An unpublished opinion of the North Carolina Court of Appeals does not constitute controlling legal authority. Citation is disfavored, but may be permitted in accordance with the provisions of Rule 30(e)(3) of the North Carolina Rules of Appellate Proced ure.

NO. COA03-1100

NORTH CAROLINA COURT OF APPEALS

Filed: 4 May 2004

STATE OF NORTH CAROLINA

         v.                        Forsyth County
                                Nos. 98CRS8299;
LISA OLIVER                             8301 and 46860

    Appeal by defendant from judgments entered 6 March 2003 by Judge Ronald E. Spivey in Forsyth County Superior Court. Heard in the Court of Appeals 19 April 2004.

    Attorney General Roy A. Cooper, III, by Special Deputy Attorney General William P. Hart and Assistant Attorney General Christopher W. Brooks, for the State.

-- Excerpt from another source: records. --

(** * openweather_pub: the bounded-rate historical ingestion pipeline

    A shallow embedding of the gap detector and batch materializer
    (scripts/openweather_historical_fill_daily.py and _hourly.py), of the
    quota and rate governor (src/services/api_control.py), of the audit
    logger (src/services/api_logger.py) and of the two fetch-validate-store
    engines (src/services/openweather_summary.py and
    openweather_timemachine.py).

    Conventions of the model.
    - The two PostgreSQL databases, the event log file, the batch directory
      and standard output are fields of one state record [St]; every method
      is a function in the monad [M], which threads [St] and ends in a
      returned value, a raised Python exception or [sys.exit].
    - What the process cannot decide is an oracle of the environment [Env]:
      the wall clock (one reading per tick), the remote source (one outcome
      per request sent) and the standard-library parsers the code calls.
    - Times are seconds since the epoch; the local zone of the process and of
      the database session is taken to be UTC.
    - The databases are reachable and every statement executes, except that
      an INSERT into a weather table may be rejected by the schema (the
      schema files are not part of the sources; see [hourly_schema] and
      [daily_schema]). *)

From Stdlib Require Import ZArith QArith Qround Lqa String Ascii List Lia.
From stdpp Require Import base decidable option list gmap strings.

Set Warnings "-register-all".
Local Open Scope string_scope.
Local Open Scope Z_scope.

(** ** Python values and control flow *)

(** The exception classes the pipeline raises or catches. [SystemExit] is
    not among them: it is not an [Exception] and is modelled by [Exit]. *)
Inductive exn_class :=
  | KeyError | IndexError | TypeError | AttributeError | ValueError
  | RequestException | IntegrityError | DatabaseError.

    Peter Wood for defendant-appellant.

    HUNTER, Judge.

    This appeal is from judgments revoking probation and activating three sentences of a minimum term of six and a maximum term of eight months, to run consecutively, for convictions of possession with intent to sell or deliver marijuana, maintaining a dwelling for the keeping of controlled substances, obtaining property by false pretenses, and conspiracy to obtain property by false pretenses. The violation reports charged the following violations: (1) failure to keep appointments with the probation officer; (2) failure to stay current with the monetary condition; (3) failure to obtain employment; and (4) commission of another offense, namely, felonious possession of stolen goods. At the callof the case for hearing, Lisa Oliver (“defendant”) admitted that she willfully violated the conditions of probation.
    Defendant first contends that the court committed plain error by considering prior violations in deciding to activate the sentences. She argues the evidence of prior violations was not admitted into evidence and therefore was incompetent. However, formal rules of evidence do not apply in a probation revocation hearing or in a sentencing hearing. N.C. Gen. Stat. § 15A-1345(e) (2003); N.C. Gen. Stat. § 15A-1334(b) (2003). Moreover, it is well established that “[a] trial court may take judicial notice of earlier proceedings in the same cause.” In re Isenhour, 101 N.C. App. 550, 553, 400 S.E.2d 71, 73 (1991). Thus, we reject defendant's first contention.
    Defendant's remaining contention is that the court abused its discretion by revoking probation and ordering the three sentences to run consecutively. “Probation is an act of grace by the State to one convicted of a crime.” State v. Freeman, 47 N.C. App. 171, 175, 266 S.E.2d 723, 725 (1980). A probationer “carries the keys to his freedom in his willingness to comply with the court's sentence.” State v. Robinson, 248 N.C. 282, 285, 103 S.E.2d 376, 379 (1958). To revoke probation:
            All that is required . . . is that the evidence be such as to reasonably satisfy the judge in the exercise of his sound discretion that the defendant has willfully violated a valid condition of probation or that the defendant has violated without lawful excuse a valid condition upon which the sentence was suspended.
State v. Hewett, 270 N.C. 348, 353, 154 S.E.2d 476, 480 (1967). The burden of showing excuse or lack of willfulness is on the defendant and if the defendant fails to carry this burden, evidence of failure to comply is sufficient to support a finding that the violation was willful or without lawful excuse. State v. Crouch, 74 N.C. App. 565, 567, 328 S.E.2d 833, 835 (1985). The judge's finding of a willful violation, if supported by competent evidence, will not be disturbed on appeal in the absence of a manifest abuse of discretion. State v. Guffey, 253 N.C. 43, 45, 116 S.E.2d 148, 150 (1960).
    Here, defendant admitted that she willfully violated probation. The record shows multiple and repeated violations. The record further shows that she had previously been found in willful violation of probation in this matter. Given these circumstances, we find no abuse of discretion.
    The judgments are affirmed.
    Affirmed.
    Judges WYNN and McCULLOUGH concur.
    Report per Rule 30(e).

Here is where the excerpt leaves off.